«SwissCovid n’est pas une application de traçage»

PANDÉMIE • Testée par l’EPFL pour limiter le risque d’un retour épidémique, l’application SwissCovid, développée divise. Pour le spécialiste en communication digitale Stéphane Koch, les craintes exprimées à son égard résultent d’un manque d’éducation sur le sujet.

Selon vous, le principe d’une application telle que SwissCovid a-t-elle du sens actuellement?
C’est une très bonne idée, sur le principe même si c’est un outil et pas une solution en soi. Elle permettra à la société de redémarrer en freinant la propagation du virus à un moment où l’on est obligé de vivre avec.

Quel est son principal apport
Son but est de circonscrire les foyers infectieux ce qui pourrait permettre d’éviter de reconfiner et ce alors que l’’économique suisse a énormément souffert. En plus de cela, l’intérêt est aussi de trouver des solutions pour les prochaines épidémies: grâce à l’application que l’on va largement tester, on pourra peut-être mieux y faire face.

Que pensez-vous du risque de hacking?
Le risque d’une attaque est une réalité qui touche toutes les applications, pas que SwissCovid. Néanmoins, contrairement à des services comme Whatsapp, Facebook ou encore nos montres connectées, qui accèdent à beaucoup de données sensibles, les données qui pourraient être obtenues si on piratait Swiss Covid, le seraient nettement moins .

Et qu’en est-il des informations recueillies par Swiss Covid ?
Elles sont peu signifiantes et valables uniquement 24 heures. Les cybercriminels cherchant un retour sur investissement, les informations issues de SwissCovid ne seraient pas intéressantes économiquement.

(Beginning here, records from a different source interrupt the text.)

Lemma links_are_not_overwritten_witness :
  @reproject_file Fixture.external (Num.of_Z 30) (Some (Num.of_Z 11))
    (Some "N"%string) "c_flat_VV.tif" Fixture.occupied
  = (Raise FileExistsError, Fixture.occupied).
Proof.
  apply (proj1 (@links_are_not_overwritten Fixture.external (Num.of_Z 30)
                  (Some (Num.of_Z 11)) (Some "N"%string) "c_flat_VV.tif"
                  Fixture.occupied 11
                  (Fixture.utm11 500000 4000000 10 (Np.zeros 1%float 1 40))
                  eq_refl eq_refl eq_refl eq_refl)).
  by eexists.
Defined.

(** ** Inputs without a zone *)

Lemma target_pixel_size_readable (files : list string) (resolution : option Qc)
    (st : store) :
  Forall (λ fi, is_Some (gdal_Open st fi)) files →
  ∃ pix_size, target_pixel_size files resolution st = (Ok pix_size, st).
Proof.
  intros Hf. unfold target_pixel_size, get_max_pixel_size.
  destruct resolution as [r|]; [destruct (Num.truthy r)|];
    eauto using get_max_pixel_size_from_ok.
Qed.

Lemma parse_zones_list_none (files : list string) (st : store) :
  Forall (λ fi, get_zone_from_proj fi st = (Ok None, st)) files →
  parse_zones_list files st = (Ok [], st).
Proof.
  induction 1 as [|fi files Hz _ IH]; [reflexivity|].
  by rewrite (parse_zones_list_skip fi files st Hz).
Qed.

(** X15. With two or more inputs that can all be opened and of which none
    mentions a UTM zone, the median of the zones is NaN, and the call raises
    ValueError at [int(home_zone)] before it has created any file. *)
Theorem reproject_without_zone `{External} (files : list string)
    (resolution : option Qc) (st : store) :
  (2 ≤ length files)%nat →
  Forall (λ fi, ∃ d, gdal_Open st fi = Some d ∧
                     PyStr.contains "UTM zone " (GetProjection d) = false) files →
  reproject_to_median_utm files resolution st = (Raise ValueError, st).
Proof.
  intros Hlen Hf. unfold reproject_to_median_utm.
  apply Nat.ltb_ge in Hlen. rewrite Hlen.
  destruct (target_pixel_size_readable files resolution st) as [pix Hpix].
  { eapply Forall_impl; [exact Hf|]. intros fi (d & Hd & _). by exists d. }
  rewrite (bind_run _ _ _ _ _ Hpix).
  assert (Hz : Forall (λ fi, get_zone_from_proj fi st = (Ok None, st)) files).
  { eapply Forall_impl; [exact Hf|]. intros fi (d & Hd & Hc).
    by eapply get_zone_none. }
  assert (Hzones : parse_zones files st = (Ok [], st)).
  { unfold parse_zones. by rewrite (bind_run _ _ _ _ _ (parse_zones_list_none _ _ Hz)). }
  rewrite (bind_run _ _ _ _ _ Hzones).
  destruct files as [|f0 files]; [cbn in Hlen; discriminate|].
  apply Forall_cons in Hf as [(d0 & Hd0 & Hc0) _].
  apply Forall_cons in Hz as [Hz0 _].
  rewrite (bind_run _ _ _ _ _ (get_hemisphere_none f0 st d0 Hd0 Hc0)).
  apply bind_raise. cbn [mapM]. apply bind_raise.
  unfold reproject_file. rewrite (bind_run _ _ _ _ _ Hz0).
  reflexivity.
Qed.

Lemma reproject_without_zone_witness :
  @reproject_to_median_utm Fixture.external
    ["g_flat_VV.tif"; "h_flat_VV.tif"]%string None Fixture.latlon
  = (Raise ValueError, Fixture.latlon).
Proof.
  apply (@reproject_without_zone Fixture.external
           ["g_flat_VV.tif"; "h_flat_VV.tif"]%string None Fixture.latlon).
  - cbn. lia.
  - repeat constructor.
    + exists (Fixture.geographic (Fixture.pixel 10)). split; reflexivity.
    + exists (Fixture.geographic (Fixture.pixel 20)). split; reflexivity.
Defined.

(** ** The home zone *)

Lemma Qc_eq_bool_refl (x : Qc) : Qc_eq_bool x x = true.
Proof. unfold Qc_eq_bool. destruct (Qcanon.Qc_eq_dec x x) as [|Hn]; [reflexivity|by destruct Hn]. Qed.

Lemma half_sum (a b : Z) :
  (this ((Num.of_Z a + Num.of_Z b) / Num.of_Z 2)%Qc
   == (inject_Z a + inject_Z b) / inject_Z 2)%Q.
Proof.
  cbn [this Qcdiv Qcmult Qcinv Qcplus Q2Qc].
  rewrite !Qred_correct, !this_of_Z. reflexivity.
Qed.

Lemma half_double (a : Z) : ((Num.of_Z a + Num.of_Z a) / Num.of_Z 2 = Num.of_Z a)%Qc.
Proof.
  apply Qc_is_canon. rewrite half_sum, this_of_Z. field.
Qed.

Les Helvètes ont-ils raison d’exprimer des craintes quant à la protection des données?
Le gros souci avec cette application, c’est la terminologie qui est mauvaise: ce n’est pas une application de traçage comme on la présente mais une application qui nous permet d’être informé et d’évaluer le risque d’être touché, ou d’avoir été en contact avec des personnes touchées par le virus. Avec elle, on ne peut pas savoir où vous êtes allé ou avec qui on était. En outre avec les données recueillies par l’application, il est quasiment impossible de remonter à l’identité de la personne. Comme toutes les nouvelles technologies, elle n’est pas à 100% sécurisée. Pour cela, il est impératif que les personnes derrière l’application soient réactives, qu’elles prévoient au maximum les risques et anticipent des réponses.

Donc au fond, avec SwissCovid, le jeu en vaut la chandelle?
Oui, c’est finalement une question de bon sens et de solidarité, car éviter que le virus se propage c’est aussi protéger les autres, et donc éviter potentiellement que des décès en découlent. Les craintes exprimées au sujet de l’application, souvent égoïstes, résultent parfois aussi d’un manque d’éducation numérique sur le sujet.

Finalement quel est le défaut de cette application?
Le manque de temps dans son développement est ce qui lui fait beaucoup défaut, ce qui amène peu de marge de manœuvre pas rapport à des choix techniques. C’est aussi pour cette raison qu’il faudrait mettre en place un programme de Bug Bounty (démarche qui permet de récompenser financièrement les hackers qui découvriraient des bugs ou des vulnérabilités, ndlr) afin de trouver les failles potentielles et les corriger le plus rapidement possible. Ce programme devrait être actif pour toute la durée de vie de l’application.